Netflix cracks down on proxy streaming


Now that Netflix is available worldwide in 130 countries, they’re cracking down on users that circumvent geographic resctricions by using proxies that trick Netflix into thinking the user is in a different country. Netflix’s content deals dictate which videos can be viewed from different countries. This is why Australian Netflix customers, for example, only have access to about 10% of the content available to its US subscribers. If you’re using a workaround to view Netflix content limited to a country different from the one that you’re in, you may be cut off in the coming weeks. Those using proxies have already started to see error messages when playing some content, but it appears VPN users are so far unaffected.


  1. Keith says:

    I dont get the point of this? Netflix is going to irritate the paying customers? If I were effected Id cancel my membership,maybe out of spite. Honestly, i dont understand this from a business pov…youre already getting money from the customer every month, you dont offer an extended package for those customers to get the content legitimately, so if youre netflix this seems to be more about control than money.

    • xnamkcor says:

      If you were told you no longer had the service you wanted you would cancel out of spite? Isn’t that just not paying for something because you’ve decided it isn’t worth it?

      Would you be willing to pay more per month for Netflix to pay for the licencing to distribute the content in your country? Even if it tripled or more your bill?

      • Keith says:

        Im not going to get into how little i care about netfix`s bottom line. If it gets too expensive i cancel, if other reasonable consumers do the same…netflix starts offering better deals.Youd be surprised how the market is more inclined to meet the demands of smart consumers.
        But this is a different scenario. These customers arent pirating exactly, which btw-if they can use proxies more than likely its within their skill set to do so. It is, however, these precise circumstances that leads to an explosion in piracy. People are willing to pay for what they want but don’t want to pay for what they don’t want. Im thinking this is a bad move by netflix. The people who use proxies obviously arent happy with netflix therefore they are likely to cancel therefore your argument is logically flawed. If they lose money in one market how does it keep my price low? Factor in the piracy effect, which im told hurts the motion pictures industry but ill tell you a trip to the movies today is a MUCH better experience than it was when i was a kid.
        Dont believe anything you hear from a US Economist. Theyre in the most indoctrinated group we have.

        • xnamkcor says:

          If you mean their bottom line that says they shouldn’t break the law, yes. You live in a country that isn’t the USA, you’re stuck with that. Good or bad. But licencing fees for other countries are not the same for the USA depending on the content.

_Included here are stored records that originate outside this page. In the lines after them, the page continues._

(** * nbstripout: the stripping engine of [_utils.py]

    A shallow embedding of [pop_recursive], [get_size],
    [determine_keep_output], [_cells] and [strip_output], and the
    properties of the specification that concern them.

    Notebook documents are the trees that [nbformat] builds from JSON:
    [NotebookNode] (a [dict] with attribute access), [list], [str], [int],
    [bool] and [None].  JSON numbers with a fraction or an exponent are
    outside the model: measuring one needs Python's float printing.  A
    Python [str] is a Rocq [string] whose characters are read as the code
    points below 256, so that [len] is [String.length]. *)

From Stdlib Require Import String Ascii List ZArith Bool Lia DecimalString DecimalPos.
Import ListNotations.
Local Open Scope string_scope.
Local Open Scope Z_scope.

(** ** Values *)

#[warnings="-register-all"]
Inductive value : Type :=
| VNone
| VBool (b : bool)
| VInt (n : Z)
| VStr (s : string)
| VList (l : list value)
| VDict (d : list (string * value)).

(** A mapping keeps its keys in insertion order.  A well-formed one has no
    repeated key; reading takes the first binding of a key and [pop] deletes
    every binding of it, which is what Python's [dict] does on well-formed
    mappings. *)
Abbreviation dict := (list (string * value)).

Section ValueInduction.
Variable P : value -> Prop.
Hypothesis HNone : P VNone.
Hypothesis HBool : forall b, P (VBool b).
Hypothesis HInt : forall n, P (VInt n).
Hypothesis HStr : forall s, P (VStr s).
Hypothesis HList : forall l, Forall P l -> P (VList l).
Hypothesis HDict : forall d, Forall (fun kv => P (snd kv)) d -> P (VDict d).

Fixpoint value_nested_ind (v : value) : P v :=
  match v with
  | VNone => HNone
  | VBool b => HBool b
  | VInt n => HInt n
  | VStr s => HStr s
  | VList l =>
      HList l ((fix elems (l : list value) : Forall P l :=
                  match l with
                  | [] => Forall_nil _
                  | x :: r => Forall_cons _ (value_nested_ind x) (elems r)
                  end) l)
  | VDict d =>
      HDict d ((fix binds (d : dict) : Forall (fun kv => P (snd kv)) d :=
                  match d with
                  | [] => Forall_nil _
                  | kv :: r => Forall_cons _ (value_nested_ind (snd kv)) (binds r)
                  end) d)
  end.
End ValueInduction.

(** ** Mappings *)

Fixpoint dict_get (k : string) (d : dict) : option value :=
  match d with
  | [] => None
  | (k', v) :: r => if String.eqb k' k then Some v else dict_get k r
  end.

Definition dict_mem (k : string) (d : dict) : bool :=
  match dict_get k d with Some _ => true | None => false end.

(** [d[k] = v]: an existing key keeps its place, a new one goes last. *)
Fixpoint dict_set (k : string) (v : value) (d : dict) : dict :=
  match d with
  | [] => [(k, v)]
  | (k', v') :: r =>
      if String.eqb k' k then (k', v) :: r else (k', v') :: dict_set k v r
  end.

Definition dict_pop (k : string) (d : dict) : dict :=
  filter (fun kv => negb (String.eqb (fst kv) k)) d.

(** ** Exceptions *)

(** [MetadataError] is the module's own exception.  [GenericError] stands
    for every other exception the code can raise on a document of an
    unexpected shape ([AttributeError], [KeyError], [TypeError]). *)
Inductive exn : Type := MetadataError | GenericError.

Inductive result (A : Type) : Type :=
| Ok (a : A)
| Raise (e : exn).
Arguments Ok {A} a.
Arguments Raise {A} e.

Definition bind {A B : Type} (m : result A) (f : A -> result B) : result B :=
  match m with
  | Ok a => f a
  | Raise e => Raise e
  end.

Notation "x <- m ;; k" := (bind m (fun x => k))
  (at level 61, m at next level, right associativity).

Fixpoint mapM {A B : Type} (f : A -> result B) (l : list A) : result (list B) :=
  match l with
  | [] => Ok []
  | x :: r => y <- f x ;; ys <- mapM f r ;; Ok (y :: ys)
  end.

Fixpoint filterM {A : Type} (f : A -> result bool) (l : list A) : result (list A) :=
  match l with
  | [] => Ok []
  | x :: r => b <- f x ;; ys <- filterM f r ;; Ok (if b then x :: ys else ys)
  end.

(** ** Python primitives on values *)

(** [bool(v)]. *)
Definition truthy (v : value) : bool :=
  match v with
  | VNone => false
  | VBool b => b
  | VInt n => negb (n =? 0)
  | VStr s => negb (String.eqb s "")
  | VList l => match l with [] => false | _ => true end
  | VDict d => match d with [] => false | _ => true end
  end.

(** [str(v)] of a scalar. *)
Definition py_str (v : value) : string :=
  match v with
  | VNone => "None"
  | VBool true => "True"
  | VBool false => "False"
  | VInt n => NilZero.string_of_int (Z.to_int n)
  | _ => ""
  end.

Fixpoint is_prefix (p s : string) : bool :=
  match p, s with
  | EmptyString, _ => true
  | String a p', String b s' => Ascii.eqb a b && is_prefix p' s'
  | String _ _, EmptyString => false
  end.

(** [needle in s] for two strings. *)
Fixpoint is_substring (needle s : string) : bool :=
  is_prefix needle s ||
  match s with
  | EmptyString => false
  | String _ s' => is_substring needle s'
  end.

Definition value_is_str (k : string) (v : value) : bool :=
  match v with VStr s => String.eqb s k | _ => false end.

(** [k in c] for a string [k]: key membership in a mapping, element
    membership in a list, substring test in a string, [TypeError]
    otherwise. *)
Definition py_contains (k : string) (c : value) : result bool :=
  match c with
  | VDict d => Ok (dict_mem k d)
  | VList l => Ok (existsb (value_is_str k) l)
  | VStr s => Ok (is_substring k s)
  | _ => Raise GenericError
  end.

Fixpoint chars (s : string) : list value :=
  match s with
  | EmptyString => []
  | String a s' => VStr (String a EmptyString) :: chars s'
  end.

(** What [for x in c] visits: the elements of a list, the characters of a
    string, the keys of a mapping; [TypeError] otherwise. *)
Definition py_iter (c : value) : result (list value) :=
  match c with
  | VList l => Ok l
  | VStr s => Ok (chars s)
  | VDict d => Ok (map (fun kv => VStr (fst kv)) d)
  | _ => Raise GenericError
  end.

(** [o.name] on a [NotebookNode] reads the key [name]; any other object has
    none of the attributes the code asks for. *)
Definition getattr (o : value) (name : string) : result value :=
  match o with
  | VDict d => match dict_get name d with Some v => Ok v | None => Raise GenericError end
  | _ => Raise GenericError
  end.

(** [o[k]] for a string [k]. *)
Definition getitem (o : value) (k : string) : result value :=
  match o with
  | VDict d => match dict_get k d with Some v => Ok v | None => Raise GenericError end
  | _ => Raise GenericError
  end.

(** [o[k] = v] and [o.k = v] for a string [k]. *)
Definition setitem (o : value) (k : string) (v : value) : result value :=
  match o with
  | VDict d => Ok (VDict (dict_set k v d))
  | _ => Raise GenericError
  end.

(** [o.get(k, default)]; only mappings have the method. *)
Definition py_get (o : value) (k : string) (default : value) : result value :=
  match o with
  | VDict d => Ok (match dict_get k d with Some v => v | None => default end)
  | _ => Raise GenericError
  end.

(** ** [pop_recursive] *)

Definition dot : ascii := "."%char.

(** [key.split('.', maxsplit=1)] when ['.' in key]. *)
Fixpoint split_dot (key : string) : option (string * string) :=
  match key with
  | EmptyString => None
  | String a r =>
      if Ascii.eqb a dot then Some (EmptyString, r)
      else match split_dot r with
           | Some (h, t) => Some (String a h, t)
           | None => None
           end
  end.

Section Descend.
Variable step : value -> value * value.
Variable key_head : string.

(** Runs [step] on [d[key_head]], in place: [None] when the key is
    absent. *)
Fixpoint dict_descend (d : dict) : option (value * dict) :=
  match d with
  | [] => None
  | (k, v) :: r =>
      if String.eqb k key_head
      then let (res, v') := step v in Some (res, (k, v') :: r)
      else match dict_descend r with
           | Some (res, r') => Some (res, (k, v) :: r')
           | None => None
           end
  end.
End Descend.

(** Returns the popped value (or [default]) and the mapping as the call
    leaves it. *)
Fixpoint pop_recursive (d : value) (key : string) (default : value) {struct d}
  : value * value :=
  match d with
  | VDict kvs =>
      match dict_get key kvs with
      | Some v => (v, VDict (dict_pop key kvs))
      | None =>
          match split_dot key with
          | None => (default, d)
          | Some (key_head, key_tail) =>
              match dict_descend (fun sub => pop_recursive sub key_tail default)
                                 key_head kvs with
              | Some (res, kvs') => (res, VDict kvs')
              | None => (default, d)
              end
          end
      end
  | _ => (default, d)
  end.

(** ** [get_size] *)

Definition zsum (l : list Z) : Z := fold_right Z.add 0 l.

Fixpoint get_size (item : value) : Z :=
  match item with
  | VStr s => Z.of_nat (String.length s)
  | VList l => zsum (map get_size l)
  | VDict d => zsum (map (fun kv => get_size (snd kv)) d)
  | _ => Z.of_nat (String.length (py_str item))
  end.


(** ** [determine_keep_output] *)

(** [default] is [None], [True] or [False], and so is the value returned. *)
Definition determine_keep_output (cell : value) (default : option bool)
    (strip_init_cells : bool) : result (option bool) :=
  has_metadata <- py_contains "metadata" cell ;;
  if negb has_metadata then Ok default else
  metadata <- getattr cell "metadata" ;;
  has_init_cell <- py_contains "init_cell" metadata ;;
  if has_init_cell then
    init_cell <- getattr metadata "init_cell" ;;
    Ok (Some (truthy init_cell && negb strip_init_cells))
  else
  has_keep_output_metadata <- py_contains "keep_output" metadata ;;
  keep_output_value <- py_get metadata "keep_output" (VBool false) ;;
  let keep_output_metadata := truthy keep_output_value in
  tags <- py_get metadata "tags" (VList []) ;;
  has_keep_output_tag <- py_contains "keep_output" tags ;;
  if has_keep_output_metadata && has_keep_output_tag && negb keep_output_metadata
  then Raise MetadataError
  else if has_keep_output_metadata || has_keep_output_tag
  then Ok (Some (keep_output_metadata || has_keep_output_tag))
  else Ok default.

(** ** The cell filters and [_cells] *)

(** The characters [str.strip()] removes, among the code points below 256. *)
Definition is_space (a : ascii) : bool :=
  let n := nat_of_ascii a in
  ((9 <=? n) && (n <=? 13) || (28 <=? n) && (n <=? 32)
   || (n =? 133) || (n =? 160))%nat.

Fixpoint all_space (s : string) : bool :=
  match s with
  | EmptyString => true
  | String a r => is_space a && all_space r
  end.

(** [any(line.strip() for line in lines)]: stops at the first line with a
    character other than white space; a line that is not a string has no
    [strip] to call. *)
Fixpoint any_strip (lines : list value) : result bool :=
  match lines with
  | [] => Ok false
  | VStr s :: r => if all_space s then any_strip r else Ok true
  | _ :: _ => Raise GenericError
  end.

(** The two lambdas of [strip_output].  The second one reads the variable
    [tag_to_drop] of [strip_output] when it is called, not when it is
    made. *)
Inductive conditional : Type :=
| SourceNotBlank
| TagAbsent.

Definition call_conditional (tag_to_drop : string) (f : conditional) (c : value)
  : result bool :=
  match f with
  | SourceNotBlank =>
      source <- py_get c "source" (VList []) ;;
      lines <- py_iter source ;;
      any_strip lines
  | TagAbsent =>
      metadata <- py_get c "metadata" (VDict []) ;;
      tags <- py_get metadata "tags" (VList []) ;;
      present <- py_contains tag_to_drop tags ;;
      Ok (negb present)
  end.

(** [list(filter(conditional, cells))]. *)
Definition filter_cells (tag_to_drop : string) (f : conditional) (cells : value)
  : result value :=
  items <- py_iter cells ;;
  kept <- filterM (call_conditional tag_to_drop f) items ;;
  Ok (VList kept).

(** [for conditional in conditionals: o.cells = list(filter(conditional, o.cells))] *)
Fixpoint apply_conditionals (tag_to_drop : string) (conditionals : list conditional)
    (o : value) : result value :=
  match conditionals with
  | [] => Ok o
  | f :: r =>
      cells <- getattr o "cells" ;;
      kept <- filter_cells tag_to_drop f cells ;;
      o' <- setitem o "cells" kept ;;
      apply_conditionals tag_to_drop r o'
  end.

(** [nb.nbformat < 4]; a [bool] compares as 0 or 1. *)
Definition nbformat_lt_4 (v : value) : result bool :=
  match v with
  | VInt n => Ok (n <? 4)
  | VBool _ => Ok true
  | _ => Raise GenericError
  end.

          And then you threaten to resort to piracy? So, if you don’t get something for free, you’ll steal it? Good one.

          • Keith says:

            See… Thats a nice trick you did there. If a man murders his wife who’s cheating on him you can probably establish motive BUT it doesnt excuse the crime nor justify it. It merely tells the story of why he probably did it.
            I was pointing out a reality. And this has been proven that if barriers are put up, people will find a way to overcome them. Unless we reach a point where the people building the walls find a way to shackle all of those who might climb it (free trade deals restricting internet freedom). Some of us try to climb the wall, some are too scared, and others among us cheer as the wall is constructed. Even justifying the reasons why that wall must be built and thinking its for their own good.
            I never said i would steal. I just expressed that i dont believe these proxy users are stealing but factually many of them will if they dont have a better option. Eitherway, the money doesnt go to netflix so looking at the big picture, i dont see my rates remaining low.

  2. CK says:

    What about DNS users? I have a netflix 4 user account and have a subscription to a paid dns service, I’m from the English speaking Caribbean but netflix gives me movies that are mostly in Spanish which are meant for Latin American users.

    • xnamkcor says:

      Domain Name Service users? The service that translates the word-based things like “” to actual IP addresses?

  3. Riddlr says:

    The only way I think this would work would be if they prevent travelling with Netflix and only allow you to watch your billing address country’s content and only while your IP is in that country. Otherwise it will be difficult for them to enforce as Hulu has found.

  4. Ambler says:

    They are throwing a bone to the content providers who have been complaining for years, but it doesn’t change the equation that it isn’t really in Netflix’s interest to antagonize paying customers – especially since it is so easy to cancel a Netflix subscription.

    So they will block free services like Hola or Tunnelbear, but I can’t see this as having much impact on people using Smart DNS services.

  5. vulcan195 says:

    From my DNS service provider – Hi, Netflix is planning on making changes to the way they enforce their country licensing agreements. if/when this causes any problems for XXXX users accessing different regions we will investigate and do our very best to support any changes Netflix makes on their side. Our engineers are monitoring every channel 24/7 including Netflix. Thank you.

  6. vulcan195 says:

    Someone posted this –

    I just tried – and its working fine so far. Waiting for the House of Cards to fall.

  7. ck says:

    today i now have this message also “This recipient does not accept payments from non-U.S. PayPal accounts” So i’m feeling petty close to cancelling my Netflix account if they are going to lock content to credit card origin countries.